Bible Character Study on Naomi

by Jack Wellman · Print Print · Email Email

Here is a Bible study on the character of Naomi from the Book of Ruth

The Blessings of Family

In the days of Ancient Israel, before the time of Christ, it was considered to be a blessing from God if you had a large family and even in Jesus day, if a couple was childless, the Jews considered them as being under some sort of curse due to some sin in the family.  The Jews believed that God commanded them to be fruitful and multiply so this was expected of every Jewish family and if there were no children in the family then God had, in their minds, obviously placed that family under some sort of curse because of their sin so with this background in the cultural belief system of the Jews we begin the story of Naomi taken from the Book of Ruth.

Bible Character Study on Naomi

Family Loss

There was a time of severe drought in Judah and “Elimelech, the husband of Naomi, died, and she was left with her two sons” (Ruth 1:3) and after her sons took Moabite wives (Ruth 1:4) both died “so that the woman (Naomi) was left without her two sons and her husband” (Ruth 1:5).  Can you picture how much shame she felt and the Jews must have judged her by these tragedies.  All she could do was tell her two daughter-in-laws to go back to Moab to their families (Ruth 1:8) and so “Orpah kissed her mother-in-law, but Ruth clung to” Naomi (Ruth 1:14) as Orpah returned but Ruth said “Do not urge me to leave you or to return from following you. For where you go I will go, and where you lodge I will lodge. Your people shall be my people, and your God my God.  Where you die I will die, and there will I be buried. May the Lord do so to me and more also if anything but death parts me from you.”  And when Naomi saw that she was determined to go with her, she said no more” (Ruth 1:16-18).

Arriving in Bethlehem

When Naomi and Ruth arrived in Bethlehem, Naomi was bitter and wanted to be called “Mara” which means “bitter” (Ruth 1:20) and not Naomi anymore which means “pleasant.”  Maybe the reason Naomi went to Bethlehem was because “Naomi had a relative of her husband’s, a worthy man of the clan of Elimelech, whose name was Boaz” (Ruth 2:1). Then “Ruth the Moabite said to Naomi, “Let me go to the field and glean among the ears of grain after him in whose sight I shall find favor.” And she said to her, “Go, my daughter.”  So she set out and went and gleaned in the field after the reapers, and she happened to come to the part of the field belonging to Boaz, who was of the clan of Elimelech” (Ruth 2:2-3).
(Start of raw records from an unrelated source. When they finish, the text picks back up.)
Lemma vif_part q : vif_configs q = vif_configs p →
  does (exposed c ≫= λ un, [(WaitAp un.1 un.2, None); (Neutralize un.1 key, Some 1)]) q (q <| vif_configs := rowwise (on_vif key (exposed c)) (vif_configs q) |>).
Proof.
  intros E. refine (guarded_does vif_configs (λ t p, p <| vif_configs := t |>) fst (λ un, WaitAp un.1 un.2) (λ un, Neutralize un.1 key)
    (λ un r, bool_decide (vc_if_name r = un.2) && bool_decide (vc_mode r = Some "ap")) (λ _, neutralized key) _ _ _ _ _ (exposed c) q _ _ _); try done.
  - by intros [].
  - rewrite E. apply Hok.
  - apply lists_NoDup.
  - intros un (r & Hr & <- & Hm & _)%exposed_there. exists r. rewrite E, Hm. split; [done|]. by rewrite !bool_decide_eq_true_2.
Qed.

Lemma inet_part q : inets q = inets p →
  does (inets_on c ≫= λ un, [(WaitInet un.1 un.2, None); (InetOff un.1, Some 1)]) q (q <| inets := rowwise (on_inet (inets_on c)) (inets q) |>).
Proof.
  intros E. refine (guarded_does inets (λ t p, p <| inets := t |>) fst (λ un, WaitInet un.1 un.2) (λ un, InetOff un.1)
    (λ un r, bool_decide (in_if_name r = un.2) && in_enabled r) (λ _ r, r <| in_enabled := false |>) _ _ _ _ _ (inets_on c) q _ _ _); try done.
  - by intros [].
  - rewrite E. apply Hok.
  - apply lists_NoDup.
  - intros un (r & Hr & <- & He)%inets_there. exists r. rewrite E, He. split; [done|]. by rewrite bool_decide_eq_true_2.
Qed.
(* ===== verification/RadioPlanAgent.v ===== *)
(** * The agent of the radio plan: [RadioPlan] of [src/emosa/agent/radio_plan.py]

    The agent's tick over the scope of [RadioPlan] and an engine of its own ([Engine]): it settles the latest
    operation itself, follows the station, and writes the plan at most once per start of the pod's OpenSync and
    plan. A tick is a coroutine: the answer of the database comes first, and what follows runs without an
    await up to the first one of the execution it begins; the log lines are not modelled. *)

From stdpp Require Import pretty.
From S2P Require Import Prelude Bytes Cmdu Lifecycle Store Engine EngineSafety Session TopologyBindings Ovsdb Peers RadioPlan.

Definition DEADLINE : Z := seconds 30.
Definition SOURCE : string := "radio-plan-policy".

Abbreviation Op := (Operation RadioPlanIntent).

Record Agent := mkAgent {
  a_backend : RadioPlanBackend;
  a_engine : Engine RadioPlanIntent;
  a_follow : Follow;
  waiting : option string;
  a_key : option string
}.
#[export] Instance eta_Agent : Eta Agent := λ a, mkAgent (a_backend a) (a_engine a) (a_follow a) (waiting a) (a_key a).

Section Agent.
Context `{Outside}.
Context (validate_operation : Op → result unit) (vault : Vault).
Context (pod run : string).

(** [Engine(store, vault, {pod_id: backend}, ...)]; the scope has no [mapping]. *)
Definition scopes : gmap string (option string) := {[pod := None]}.

Definition on_engine {A} (m : M (Engine RadioPlanIntent) A) : M Agent A := λ a,
  let '(r, e) := m (a_engine a) in (r, a <| a_engine := e |>).
Definition on_backend {A} (m : M RadioPlanBackend A) : M Agent A := λ a,
  let '(r, b) := m (a_backend a) in (r, a <| a_backend := b |>).

(** [__init__]: the journal is recovered; [m] is a new process on it *)
Definition Agent_init (clk : Clock) (b : RadioPlanBackend) (m : Engine RadioPlanIntent) : result unit * Agent :=
  let '(r, e) := recover validate_operation clk m in
  (r, mkAgent b e (mkFollow (b_intent b) None None None None 0 (b_intent b)) None None).

(** [latest()] *)
Definition latest (a : Agent) : option Op := list.last (operations (store (a_engine a))).

Definition instance_value (b : RadioPlanBackend) : value := default VNone (VStr <$> b_instance b).

(** Whether the snapshot shows the operation applied, on the start it was planned on. *)
Definition shows_applied (b : RadioPlanBackend) (op : Op) (snap : option Snapshot) (target : dict) : result bool :=
  match snap with
  | None => Ok false
  | Some s =>
      match plan op with
      | None => Raise attribute_error
      | Some p => Ok (bool_decide (instance_value b = default VNone (p !! "instance")) && ready s
                      && satisfies (observed s) target && matches (config s) target)
      end
  end.

(** The operation is applied: the evidence is the snapshot's. *)
Definition mark_applied (clk : Clock) (op : Op) (s : Snapshot) : M Agent unit :=
  a ← get;
  let ev := evidence_of s {["instance" := instance_value (a_backend a)]} in
  let ev := if bool_decide (state op = INDETERMINATE) then <["attribution" := VStr "current_condition_only"]> ev else ev in
  op ← lift (transition op OBSERVED_APPLIED ev);
  _ ← on_engine (save_op validate_operation clk (op <| application_evidence := Some ev |> <| reason := None |>) []);
  mret tt.
(** It is not: past its deadline it has timed out. *)
Definition mark_late (clk : Clock) (op : Op) : M Agent unit :=
  late ← on_engine (expired clk op);
  if late : bool then
    op ← lift (transition (op <| original_outcome := Some (state op) |> <| deadline_elapsed := true |>) TIMED_OUT ∅);
    _ ← on_engine (save_op validate_operation clk (op <| reason := reason_of APPLY_TIMEOUT |>) []);
    mret tt
  else mret tt.

(** [_settle(op, snap)] *)
Definition settle (clk : Clock) (op : Op) (snap : option Snapshot) : M Agent unit :=
  if negb (bool_decide (state op = CONFIG_COMMITTED ∨ state op = INDETERMINATE)) then mret tt
  else
    target ← lift (i_target vault (Lifecycle.intent op));
    a ← get;
    applied ← lift (shows_applied (a_backend a) op snap target);
    match snap, applied with
    | Some s, true => mark_applied clk op s
    | _, _ => mark_late clk op
    end.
Can you already see how God is working things out?  Naomi saw the advantage of this too and told Ruth “Go, my daughter.”

The Kinsman Redeemer

Ruth came back with sacks full of grain after “Boaz instructed his young men, saying, “Let her glean even among the sheaves, and do not reproach her.  And also pull out some from the bundles for her and leave it for her to glean, and do not rebuke her” (Ruth 2:15-16) “And Naomi said to her daughter-in-law, “May he be blessed by the Lord, whose kindness has not forsaken the living or the dead!” Naomi also said to her, “The man is a close relative of ours, one of our redeemers” (Ruth 2:20).  God had been watching over Ruth too as well as Naomi as Boaz commanded the men “Have I not charged the young men not to touch you” (Ruth 2:9) with the clear meaning of this “keep your hands off of her, do not molest her in any way” and so by following Naomi’s suggestions, Ruth had been placed under the sovereign care and protection of God through Boaz’ hand.

Ruth Redeemed

Naomi once more suggests something for Ruth’s benefit saying “Is not Boaz our relative, with whose young women you were? See, he is winnowing barley tonight at the threshing floor. Wash therefore and anoint yourself, and put on your cloak and go down to the threshing floor, but do not make yourself known to the man until he has finished eating and drinking. But when he lies down, observe the place where he lies. Then go and uncover his feet and lie down, and he will tell you what to do.” And she replied, “All that you say I will do” (Ruth 3:2-5).

Boaz and Ruth Married

Then “Boaz took Ruth, and she became his wife. And he went in to her, and the Lord gave her conception, and she bore a son. Then the women said to Naomi, “Blessed be the Lord, who has not left you this day without a redeemer, and may his name be renowned in Israel!  He shall be to you a restorer of life and a nourisher of your old age, for your daughter-in-law who loves you, who is more to you than seven sons, has given birth to him.”  Then Naomi took the child and laid him on her lap and became his nurse. And the women of the neighborhood gave him a name, saying, “A son has been born to Naomi.” They named him Obed. He was the father of Jesse, the father of David” (Ruth 4:13-17) so after Boaz redeemed Ruth by being her kinsman redeemer and marrying her, Naomi could once again live up to her name of “pleasant” and be “Mara” or bitter no more.

Conclusion

At Naomi’s suggestions to Ruth, she saved herself from being childless as well as it was said of Naomi, “A son has been born to Naomi” and this son would be in the lineage of King David but even greater, the child would be in the family line of the coming Messiah, Jesus Christ, Who is the Great Redeemer of all who place their trust in Him.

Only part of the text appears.